We extend the known results on consistency properties of the Dirichlet mixture priors in density estimation to the case of location scale mixtures - the most commonly used prior distributions for nonparametric density estimation. We show that, with a standard choice of the hyperparameters, posterior consistency obtains at a large class of densities satisfying a simple, fractional moment condition. This class contains many heavy tailed densities, e.g., the Cauchy densities. For linear regression with an unknown error distribution, we use a symmetrized version of a Dirichlet location scale mixture of normal prior and prove that posterior consistency obtains at error distributions which admit a density that satisfies a mild moment condition.
We also initiate a study of posterior consistency properties of logistic Gaussian process priors in the context of density estimation. For density estimation on a known bounded interval, we show that many logistic Gaussian process priors give rise to posterior distributions which are consistent at any continuous density function. For density estimation on an unbounded interval, we make use of semiparametric procedure by embedding a parametric family of densities as the center of a logistic Gaussian process. We show that the resulting procedure is consistent at any continuous density whose tails decay faster than the tails of some members of the embedded parametric family.

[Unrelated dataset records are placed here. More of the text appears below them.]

(** X19. Address books are private to their owner: a request to add, update
    or delete an address made by one user changes no address of another
    user, whatever ids and fields it carries and whatever the store does;
    in particular a user cannot take another user's default away or
    overwrite or delete an address by naming its id. *)
Theorem address_isolation (op : Addresses.operation) (b : Addresses.book)
    (fs : list bool) (v : Z) :
  Addresses.acting_user op <> v ->
  Addresses.addresses_of v (fst (snd (Addresses.perform op (b, fs))))
  = Addresses.addresses_of v b.
Proof.
  intros Hne.
  now apply (perform_other_user v (Addresses.addresses_of v b) op Hne b fs).
Qed.

Lemma run_added {A} (stmt : Addresses.book -> A * Addresses.book)
    status error k s message addressId s' :
  Addresses.run stmt (Addresses.Problem status error) k s
  = (Addresses.Added message addressId, s') ->
  exists rest,
    k (fst (stmt (fst s))) (snd (stmt (fst s)), rest)
    = (Addresses.Added message addressId, s').
Proof.
  unfold Addresses.run.
  destruct (snd s) as [|[|] rest]; destruct (stmt (fst s)) as [a b];
    cbn [fst snd]; intros H.
  - now exists [].
  - discriminate H.
  - now exists rest.
Qed.

(** X20. An address added as the default is the default: when
    POST /addresses with a truthy isDefault and a type that is not null
    answers 201, the address it names, whose id no address had before, is
    afterwards the one and only default address of the requesting user for
    that type ('shipping' when the type is left out), whatever defaults
    the user had. *)
Theorem add_default_address env userId (req : Addresses.request)
    (b b' : Addresses.book) (fs fs' : list bool) message addressId :
  Addresses.add_address env userId req (b, fs)
  = (Addresses.Added message addressId, (b', fs')) ->
  Addresses.isDefault req = true ->
  Addresses.type req <> Addresses.Null ->
  exists a,
    Addresses.defaults_of userId
      match Addresses.type req with
      | Addresses.Text s => s
      | _ => "shipping"
      end b' = [a]
    /\ Addresses.a_id a = addressId
    /\ Addresses.a_user_id a = userId
    /\ ~ In addressId (map Addresses.a_id (Addresses.rows b)).
Proof.
  intros Run Hdef Hty. revert Run. unfold Addresses.add_address.
  destruct (_ || _); [discriminate|].
  rewrite Hdef.
  set (t := match Addresses.type req with
            | Addresses.Text s => s
            | _ => "shipping"
            end).
  assert (Et : match Addresses.type req with
               | Addresses.Absent => Some "shipping"
               | Addresses.Null => None
               | Addresses.Text s => Some s
               end = Some t).
  { subst t. destruct (Addresses.type req); [reflexivity | | reflexivity].
    contradiction. }
  rewrite Et. intros Run.
  apply run_added in Run as (rest & Run). cbn [fst] in Run.
  apply run_added in Run as (rest' & Run). cbn [fst] in Run.
  unfold Addresses.finish in Run. injection Run as _ <- <- _.
  eexists. split; [|split; [|split]].
  - unfold Addresses.defaults_of.
    cbn [Addresses.insertAddress snd Addresses.rows].
    rewrite filter_app.
    pose proof (unset_defaults_none userId t b) as Hnone.
    unfold Addresses.defaults_of in Hnone.
    cbn [Addresses.unsetDefaults snd Addresses.rows] in Hnone.
    rewrite Hnone.
    cbn [filter Addresses.a_user_id Addresses.a_type Addresses.a_is_default
         Addresses.sql_eq app].
    rewrite Z.eqb_refl, String.eqb_refl. cbn [andb negb Z.eqb].
    reflexivity.
  - reflexivity.
  - reflexivity.
  - cbn [Addresses.insertAddress fst].
    cbn [Addresses.unsetDefaults snd Addresses.rows Addresses.seq_addresses].
    rewrite map_map.
    erewrite (map_ext _ Addresses.a_id);
      [apply next_rowid_fresh|].
    intros a. now destruct (_ && _).
Qed.
(** C5 fails as stated: this event has a venue that gives no coordinates,
    and it is appended with the location "Berlin, DE", not "Unknown". *)
Lemma venue_without_coordinates_keeps_its_place :
  py_get Doubles.venue_no_location "location" PNone = Some PNone
  /\ exists e w',
       Ticketmaster.parse_events Doubles.env_fine
         (Doubles.response_of
            [Doubles.event_at "Klubnacht" Doubles.venue_no_location])
         "Fisher" world0 = (Some [e], w')
       /\ coordinates e = None
       /\ location e = "Berlin, DE"
       /\ location e <> "Unknown".
Proof.
  split; [reflexivity|].
  eexists. eexists. split; [vm_compute; reflexivity|].
  split; [reflexivity|]. split; [reflexivity|].
  simpl. discriminate.
Qed.

(** *** Titles *)

Lemma fallback_title_not_empty (artist : string) : artist ++ " - Event" <> "".
Proof. destruct artist; discriminate. Qed.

A major part of our study concentrates on developing a new Markov Chain Monte Carlo based computing method to draw posterior inference in density estimation with a logistic Gaussian process prior. This method gains speed by drawing samples from the posterior of a finite dimensional surrogate prior, which is obtained by imputation of the underlying Gaussian process. We establish that imputation results in quite accurate computation. Simulation studies show that accuracy and high speed can be combined.
Our study of consistency and computation of logistic Gaussian process priors leads us to a new application of these priors in sufficient dimension reduction in regression with many covariates. We develop a semiparametric Bayesian procedure to detect a minimal number of linear combinations of the covariates which contain all the information about the response and simultaneously determine the conditional density of the response given these linear combinations. We show that all of the important linear combinations can be exhaustively retrieved (asymptotically) under mild conditions on the covariates. Simulation study indicates that our method often makes a more accurate detection of the linear combinations than the existing methods. We believe that the better performance of our method is due to its ability to simultaneously deal with the finite dimensional linear combinations and the infinite dimensional conditional density.